Royal Dutch Shell to cut 6,500 jobs on oil price slump

July 31, 201510:16 am463 views
Royal Dutch Shell to cut 6,500 jobs on oil price slump
Royal Dutch Shell to cut 6,500 jobs on oil price slump

Royal Dutch Shell on Thursday said it plans to reduce its headcount by 6,500 this year owing to sliding oil prices and as it looks to complete a mega takeover.

With crude oil futures down by about a half in value since a year ago, Britain’s biggest domestic energy provider Centrica said it too would reduce its workforce — by a net 4,000 positions alongside a cost-cutting programme through to 2020.

On Tuesday, energy services group Saipem — a subsidiary of Italian oil giant Eni — said it was axing 8,800 positions over three years.

Shell, which on Thursday also announced a slide in profits, a further cut to investment and the sale of Japanese operations, provided a stark warning for the industry, saying “today’s oil price downturn could last for several years”.

The Anglo-Dutch group added that it anticipates “some 6,500 staff and direct contractor reductions in 2015”. The group employs about 94,000 staff worldwide, according to its website.

Shell earlier this year unveiled a mega-takeover of British rival BG Group worth £47 billion ($73 billion, 67 billion euros), as the two firms consolidate their positions in a sector slammed by the oil price slump.

Oil prices have plummeted by half to around $50 a barrel since June last year mainly because of a global supply glut.

Shell on Thursday said “the company has to be resilient in today’s oil price environment, even though we see the potential for a return to a $70-$90 oil price band in the medium term”.

Shell said it planned capital investment of $30 billion (27.4 billion euros) this year, $3.0 billion lower compared with a forecast made in April and a $7.0-billion reduction on 2014.

The group meanwhile added that its net profits slid by a quarter to $3.986 billion in the second quarter compared with the equivalent period one year earlier.

“As our results today show, we’re successfully reducing our capital spending and operating costs, and delivering a competitive performance in today’s oil market downturn,” said Shell chief executive Ben van Beurden.

– Share price higher –

In early trading, Shell ‘B’ shares were up 2.67 percent at 1,824.50 pence, topping London’s benchmark FTSE 100 index, which gained 0.21 percent to 6,644.95 points.

BG Group was up 2.31 percent to 1,064 pence compared with Wednesday’s close.

Shell’s takeover of BG will boost the Anglo-Dutch group’s flagging output thanks to BG’s strong position in liquefied natural gas (LNG), a cleaner alternative to coal and nuclear energy.

The new company will be worth twice the value of BP and overtake US energy giant Chevron Corp. upon finalising the sector’s biggest deal in a decade.

“Holding up the (Shell) share price today is an improvement in downstream operations,” said Will Hedden, a dealer at London Capital Group.

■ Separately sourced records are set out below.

(** Deletion removes the newest value of the key, and only that one. *)
Lemma ets_delete_ok a B p t f key :
  ets_ok a B p t f →
  match f key with
  | [] => beam_ets_delete t a key = Some (BEAM_ERR_NOT_FOUND, t, a)
  | v :: vs => ∃ t' q, beam_ets_delete t a key = Some (BEAM_OK, t', al_free a q) ∧
      t_type t' = t_type t ∧ t_item_count t' = u64 (t_item_count t - 1) ∧
      B !! q = Some sizeof_ets_entry ∧
      ets_ok (al_free a q) (delete q B) p t' (ets_put key vs f)
  end.
Proof.
  intros (L & Hr & Ha & Hp & Hb & Hn). destruct (ets_bucket _ _ _ key Hr) as [Hbk HL].
  pose proof (er_chains _ _ _ Hr) as Hc.
  destruct (chains_bucket _ _ _ _ _ Hc HL) as (h & Hh & Hs & Hlen).
  pose proof (er_vals _ _ _ Hr key) as Hv. unfold beam_ets_delete. rewrite Hbk.
  unfold array_get. destruct (Z.ltb_spec (Z.of_nat (bucket_idx key)) 0); [lia|].
  rewrite Nat2Z.id, Hh. cbn [mbind option_bind].
  rewrite (find_slot_spec _ _ _ _ _ _ Hs Hlen). cbn [mbind option_bind].
  destruct (split_first _ _) as [[[l1 x] l2]|] eqn:Es.
  2:{ rewrite Hv, (split_key_None _ _ Es). done. }
  destruct (split_key_Some _ _ _ _ _ Es) as (q & w & -> & El & El1 & Ev).
  rewrite Hv, Ev. rewrite El in HL.
  destruct (chains_unlink _ _ _ _ _ _ _ _ Hc HL) as (es & hs & Hw & Hc').
  assert ((match last l1 with Some y => Some y.1 | None => None end) = fst <$> last l1) as ->
    by (by destruct (last l1)).
  change (match l2 with [] => NULL | y :: _ => y.1 end) with (head_addr l2).
  rewrite Hw. cbn [mbind option_bind fst].
  destruct (concat_insert_perm L _ _ (l1 ++ l2) HL) as (R & E1 & E2).
  assert (Hq : B !! q = Some sizeof_ets_entry).
  { apply Hn. rewrite E1, !fmap_app. csimpl. set_solver. }
  assert (Hqn : q ∉ (concat (<[bucket_idx key := l1 ++ l2]> L)).*1).
  { pose proof (ch_nodup _ _ _ Hc) as Hnd. rewrite E1 in Hnd. rewrite E2.
    rewrite !fmap_app in *. csimpl in *. rewrite <- app_assoc in Hnd. csimpl in Hnd.
    apply NoDup_app in Hnd as (_ & Hd & Hnd). apply NoDup_cons in Hnd as [Hq2 _].
    rewrite <- app_assoc, !elem_of_app in *. intros [Hq1|Hq1]; [|tauto].
    apply (Hd q Hq1). by left. }
  eexists _, q. split_and!; [done..|].
  exists (<[bucket_idx key := l1 ++ l2]> L). split_and!.
  - apply (ets_rep_bucket t _ _ _ key _ (Z.of_nat (length (concat
      (<[bucket_idx key := l1 ++ l2]> L))))); try done.
    + cbn [t_item_count set_t_chains].
      rewrite (er_count _ _ _ Hr), <- Z.add_opp_r, u64_add_u64, (concat_bucket_length _ _ _ _ HL).
      f_equal. rewrite !length_app. simpl length. lia.
    + by rewrite bucket_vals_app, El1.
    + pose proof (er_ok _ _ _ Hr key) as Hk. rewrite Hv, Ev in Hk.
      destruct (t_type t); simpl in *; try lia. by apply NoDup_cons in Hk as [_ ?].
    + intros k Hk. rewrite El, !bucket_vals_app, bucket_vals_cons.
      by rewrite decide_False by congruence.
    + intros x Hx. right. exists x. split; [|done]. rewrite El.
      apply elem_of_app in Hx as [Hx|Hx]; apply elem_of_app; [by left|right; by right].
  - by eapply al_free_spec.
  - rewrite lookup_delete_ne; [done|]. intros ->. rewrite Hp in Hq. done.
  - cbn [t_buckets set_t_chains]. rewrite lookup_delete_ne; [done|]. intros ->.
    rewrite Hb in Hq. done.
  - intros z Hz. rewrite lookup_delete_ne by congruence. apply Hn.
    rewrite E2 in Hz. rewrite E1. rewrite !fmap_app in *. csimpl. set_solver.
Qed.
Lemma gc_copy_elems_bounds fuel term top n i top' m top2 m2 :
  copy_bounds (gc_copy_term fuel to cap) →
  0 <= top → 0 <= i → top + 1 + i + Z.of_nat n <= top' <= cap → words_u64 m →
  gc_copy_elems fuel to cap term top n i top' m = Some (top2, m2) →
  top' <= top2 <= cap ∧ words_u64 m2 ∧ same_outside to (top + 1) top2 m m2.
Proof.
  intros IHf Htop. revert i top' m. induction n as [|n IH]; intros i top' m Hi Ht Hm He;
    simpl in He.
  - simplify_eq. split_and!; [lia..|done|apply same_outside_refl].
  - apply bind_Some in He as (e & He1 & He). apply bind_Some in He as ([[c t1] m1] & Hc & He).
    apply bind_Some in He as (m1' & Hs & He).
    pose proof (tuple_element_u64 _ _ _ _ Hm He1) as Hu.
    assert (0 <= top' <= cap) as Ht0 by lia.
    destruct (IHf _ _ _ _ _ _ Ht0 Hm Hu Hc) as (Ht1 & Hcu & Hm1 & Hs1).
    destruct (IH (i + 1) t1 m1') as (Ht2 & Hm2 & Hs2); [lia|lia|by eapply words_u64_store|done|].
    split_and!; [lia..|done|].
    apply (same_outside_trans to (top + 1) t1 (top + 1) top2 m m1'); [|exact Hs2|lia|lia].
    apply (same_outside_trans to (top + 1) t1 (top + 1) t1 m m1); [| |lia|lia].
    + eapply same_outside_widen; [exact Hs1|lia|lia].
    + eapply same_outside_store; [done|lia].
Qed.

“The BG Group takeover has been somewhat draining for price action overall this year and may continue to do so until the synergies are clearer,” he added.

Separately on Thursday, Shell said it would sell its one-third stake in Japanese refiner Showa Shell Sekiyu KK to rival Idemitsu for about $1.4 billion.

Shell will retain a 1.80-percent holding in the company.

“The sale is consistent with Shell’s strategy to concentrate its downstream footprint on a smaller number of assets and markets where it can be most competitive,” said John Abbott, Shell Downstream Director.